- Task instructions -
Every entry must be given again exactly.

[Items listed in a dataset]
○ ○ ○

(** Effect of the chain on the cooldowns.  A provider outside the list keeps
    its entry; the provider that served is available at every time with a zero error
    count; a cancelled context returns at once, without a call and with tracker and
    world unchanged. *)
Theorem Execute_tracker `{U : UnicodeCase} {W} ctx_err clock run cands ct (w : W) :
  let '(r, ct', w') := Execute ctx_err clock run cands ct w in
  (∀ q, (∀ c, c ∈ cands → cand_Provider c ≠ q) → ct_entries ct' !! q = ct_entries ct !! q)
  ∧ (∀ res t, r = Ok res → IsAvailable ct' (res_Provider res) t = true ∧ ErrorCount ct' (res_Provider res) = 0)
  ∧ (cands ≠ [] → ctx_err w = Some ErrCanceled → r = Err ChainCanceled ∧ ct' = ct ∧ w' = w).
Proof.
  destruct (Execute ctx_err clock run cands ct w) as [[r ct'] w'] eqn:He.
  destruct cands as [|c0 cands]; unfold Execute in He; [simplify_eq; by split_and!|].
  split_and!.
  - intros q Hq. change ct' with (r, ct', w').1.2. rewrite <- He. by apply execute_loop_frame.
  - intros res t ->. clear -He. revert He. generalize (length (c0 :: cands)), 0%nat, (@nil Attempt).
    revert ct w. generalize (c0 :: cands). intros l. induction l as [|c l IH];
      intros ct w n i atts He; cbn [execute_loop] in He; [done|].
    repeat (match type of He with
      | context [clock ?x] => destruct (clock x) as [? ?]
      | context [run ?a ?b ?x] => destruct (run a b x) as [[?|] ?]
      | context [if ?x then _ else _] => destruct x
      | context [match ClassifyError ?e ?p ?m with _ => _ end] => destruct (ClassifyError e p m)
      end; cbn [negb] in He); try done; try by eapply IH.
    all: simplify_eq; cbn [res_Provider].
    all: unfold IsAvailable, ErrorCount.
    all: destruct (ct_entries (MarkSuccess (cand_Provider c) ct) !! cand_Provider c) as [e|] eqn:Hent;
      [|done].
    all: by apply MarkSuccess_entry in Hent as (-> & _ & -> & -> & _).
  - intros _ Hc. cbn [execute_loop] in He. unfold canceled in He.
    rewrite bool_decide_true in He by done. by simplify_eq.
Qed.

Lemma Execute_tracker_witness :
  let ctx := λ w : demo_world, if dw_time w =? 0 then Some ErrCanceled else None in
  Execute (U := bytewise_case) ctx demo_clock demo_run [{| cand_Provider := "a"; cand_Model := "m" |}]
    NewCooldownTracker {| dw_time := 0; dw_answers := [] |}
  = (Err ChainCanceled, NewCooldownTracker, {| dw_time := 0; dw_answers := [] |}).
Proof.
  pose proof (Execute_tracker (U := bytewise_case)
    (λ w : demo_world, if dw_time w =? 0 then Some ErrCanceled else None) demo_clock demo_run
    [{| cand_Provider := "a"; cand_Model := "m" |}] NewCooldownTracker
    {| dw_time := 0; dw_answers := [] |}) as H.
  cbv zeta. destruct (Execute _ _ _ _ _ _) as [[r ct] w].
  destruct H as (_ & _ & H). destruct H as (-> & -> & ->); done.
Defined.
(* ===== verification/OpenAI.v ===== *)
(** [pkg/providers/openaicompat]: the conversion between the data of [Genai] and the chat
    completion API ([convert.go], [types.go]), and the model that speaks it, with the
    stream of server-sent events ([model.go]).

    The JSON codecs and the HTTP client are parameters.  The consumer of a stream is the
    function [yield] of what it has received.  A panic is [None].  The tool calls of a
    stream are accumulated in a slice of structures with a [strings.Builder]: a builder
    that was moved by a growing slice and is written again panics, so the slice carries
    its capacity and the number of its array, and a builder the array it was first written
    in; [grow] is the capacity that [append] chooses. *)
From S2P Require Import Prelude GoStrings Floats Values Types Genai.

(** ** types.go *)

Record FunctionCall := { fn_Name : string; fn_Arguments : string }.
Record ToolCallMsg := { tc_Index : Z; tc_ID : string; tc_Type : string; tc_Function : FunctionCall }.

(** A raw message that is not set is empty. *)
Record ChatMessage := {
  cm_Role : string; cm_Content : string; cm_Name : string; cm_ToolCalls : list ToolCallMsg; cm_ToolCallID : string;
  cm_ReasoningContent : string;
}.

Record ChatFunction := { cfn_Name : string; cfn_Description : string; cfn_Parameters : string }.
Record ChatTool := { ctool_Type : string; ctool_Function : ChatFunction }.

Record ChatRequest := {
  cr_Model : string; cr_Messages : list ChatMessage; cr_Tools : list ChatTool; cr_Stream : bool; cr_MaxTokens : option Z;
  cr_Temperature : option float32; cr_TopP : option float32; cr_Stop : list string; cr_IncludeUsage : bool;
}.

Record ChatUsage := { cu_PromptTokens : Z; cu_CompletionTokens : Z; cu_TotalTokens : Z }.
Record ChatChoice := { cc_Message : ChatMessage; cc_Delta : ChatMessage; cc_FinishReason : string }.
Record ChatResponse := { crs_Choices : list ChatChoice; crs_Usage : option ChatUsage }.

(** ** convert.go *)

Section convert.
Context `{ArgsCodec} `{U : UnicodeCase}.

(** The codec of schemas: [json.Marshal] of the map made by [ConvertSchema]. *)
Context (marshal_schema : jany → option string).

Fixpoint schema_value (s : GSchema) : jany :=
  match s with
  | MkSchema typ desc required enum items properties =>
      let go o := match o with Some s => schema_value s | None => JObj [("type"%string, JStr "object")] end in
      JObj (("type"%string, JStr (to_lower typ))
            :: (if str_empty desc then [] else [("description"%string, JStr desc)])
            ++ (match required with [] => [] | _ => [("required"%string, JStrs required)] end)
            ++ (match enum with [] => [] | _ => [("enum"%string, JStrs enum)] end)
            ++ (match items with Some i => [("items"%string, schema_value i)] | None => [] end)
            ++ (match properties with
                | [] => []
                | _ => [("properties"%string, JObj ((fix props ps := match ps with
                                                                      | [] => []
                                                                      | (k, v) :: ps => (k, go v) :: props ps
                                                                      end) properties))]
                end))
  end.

○ ○ ○

- Answer box -
(** Effect of the chain on the cooldowns.  A provider outside the list keeps
    its entry; the provider that served is available at every time with a zero error
    count; a cancelled context returns at once, without a call and with tracker and
    world unchanged. *)
Theorem Execute_tracker `{U : UnicodeCase} {W} ctx_err clock run cands ct (w : W) :
  let '(r, ct', w') := Execute ctx_err clock run cands ct w in
  (∀ q, (∀ c, c ∈ cands → cand_Provider c ≠ q) → ct_entries ct' !! q = ct_entries ct !! q)
  ∧ (∀ res t, r = Ok res → IsAvailable ct' (res_Provider res) t = true ∧ ErrorCount ct' (res_Provider res) = 0)
  ∧ (cands ≠ [] → ctx_err w = Some ErrCanceled → r = Err ChainCanceled ∧ ct' = ct ∧ w' = w).
Proof.
  destruct (Execute ctx_err clock run cands ct w) as [[r ct'] w'] eqn:He.
  destruct cands as [|c0 cands]; unfold Execute in He; [simplify_eq; by split_and!|].
  split_and!.
  - intros q Hq. change ct' with (r, ct', w').1.2. rewrite <- He. by apply execute_loop_frame.
  - intros res t ->. clear -He. revert He. generalize (length (c0 :: cands)), 0%nat, (@nil Attempt).
    revert ct w. generalize (c0 :: cands). intros l. induction l as [|c l IH];
      intros ct w n i atts He; cbn [execute_loop] in He; [done|].
    repeat (match type of He with
      | context [clock ?x] => destruct (clock x) as [? ?]
      | context [run ?a ?b ?x] => destruct (run a b x) as [[?|] ?]
      | context [if ?x then _ else _] => destruct x
      | context [match ClassifyError ?e ?p ?m with _ => _ end] => destruct (ClassifyError e p m)
      end; cbn [negb] in He); try done; try by eapply IH.
    all: simplify_eq; cbn [res_Provider].
    all: unfold IsAvailable, ErrorCount.
    all: destruct (ct_entries (MarkSuccess (cand_Provider c) ct) !! cand_Provider c) as [e|] eqn:Hent;
      [|done].
    all: by apply MarkSuccess_entry in Hent as (-> & _ & -> & -> & _).
  - intros _ Hc. cbn [execute_loop] in He. unfold canceled in He.
    rewrite bool_decide_true in He by done. by simplify_eq.
Qed.

Lemma Execute_tracker_witness :
  let ctx := λ w : demo_world, if dw_time w =? 0 then Some ErrCanceled else None in
  Execute (U := bytewise_case) ctx demo_clock demo_run [{| cand_Provider := "a"; cand_Model := "m" |}]
    NewCooldownTracker {| dw_time := 0; dw_answers := [] |}
  = (Err ChainCanceled, NewCooldownTracker, {| dw_time := 0; dw_answers := [] |}).
Proof.
  pose proof (Execute_tracker (U := bytewise_case)
    (λ w : demo_world, if dw_time w =? 0 then Some ErrCanceled else None) demo_clock demo_run
    [{| cand_Provider := "a"; cand_Model := "m" |}] NewCooldownTracker
    {| dw_time := 0; dw_answers := [] |}) as H.
  cbv zeta. destruct (Execute _ _ _ _ _ _) as [[r ct] w].
  destruct H as (_ & _ & H). destruct H as (-> & -> & ->); done.
Defined.
(* ===== verification/OpenAI.v ===== *)
(** [pkg/providers/openaicompat]: the conversion between the data of [Genai] and the chat
    completion API ([convert.go], [types.go]), and the model that speaks it, with the
    stream of server-sent events ([model.go]).

    The JSON codecs and the HTTP client are parameters.  The consumer of a stream is the
    function [yield] of what it has received.  A panic is [None].  The tool calls of a
    stream are accumulated in a slice of structures with a [strings.Builder]: a builder
    that was moved by a growing slice and is written again panics, so the slice carries
    its capacity and the number of its array, and a builder the array it was first written
    in; [grow] is the capacity that [append] chooses. *)
From S2P Require Import Prelude GoStrings Floats Values Types Genai.

(** ** types.go *)

Record FunctionCall := { fn_Name : string; fn_Arguments : string }.
Record ToolCallMsg := { tc_Index : Z; tc_ID : string; tc_Type : string; tc_Function : FunctionCall }.

(** A raw message that is not set is empty. *)
Record ChatMessage := {
  cm_Role : string; cm_Content : string; cm_Name : string; cm_ToolCalls : list ToolCallMsg; cm_ToolCallID : string;
  cm_ReasoningContent : string;
}.

Record ChatFunction := { cfn_Name : string; cfn_Description : string; cfn_Parameters : string }.
Record ChatTool := { ctool_Type : string; ctool_Function : ChatFunction }.

Record ChatRequest := {
  cr_Model : string; cr_Messages : list ChatMessage; cr_Tools : list ChatTool; cr_Stream : bool; cr_MaxTokens : option Z;
  cr_Temperature : option float32; cr_TopP : option float32; cr_Stop : list string; cr_IncludeUsage : bool;
}.

Record ChatUsage := { cu_PromptTokens : Z; cu_CompletionTokens : Z; cu_TotalTokens : Z }.
Record ChatChoice := { cc_Message : ChatMessage; cc_Delta : ChatMessage; cc_FinishReason : string }.
Record ChatResponse := { crs_Choices : list ChatChoice; crs_Usage : option ChatUsage }.

(** ** convert.go *)

Section convert.
Context `{ArgsCodec} `{U : UnicodeCase}.

(** The codec of schemas: [json.Marshal] of the map made by [ConvertSchema]. *)
Context (marshal_schema : jany → option string).

Fixpoint schema_value (s : GSchema) : jany :=
  match s with
  | MkSchema typ desc required enum items properties =>
      let go o := match o with Some s => schema_value s | None => JObj [("type"%string, JStr "object")] end in
      JObj (("type"%string, JStr (to_lower typ))
            :: (if str_empty desc then [] else [("description"%string, JStr desc)])
            ++ (match required with [] => [] | _ => [("required"%string, JStrs required)] end)
            ++ (match enum with [] => [] | _ => [("enum"%string, JStrs enum)] end)
            ++ (match items with Some i => [("items"%string, schema_value i)] | None => [] end)
            ++ (match properties with
                | [] => []
                | _ => [("properties"%string, JObj ((fix props ps := match ps with
                                                                      | [] => []
                                                                      | (k, v) :: ps => (k, go v) :: props ps
                                                                      end) properties))]
                end))
  end.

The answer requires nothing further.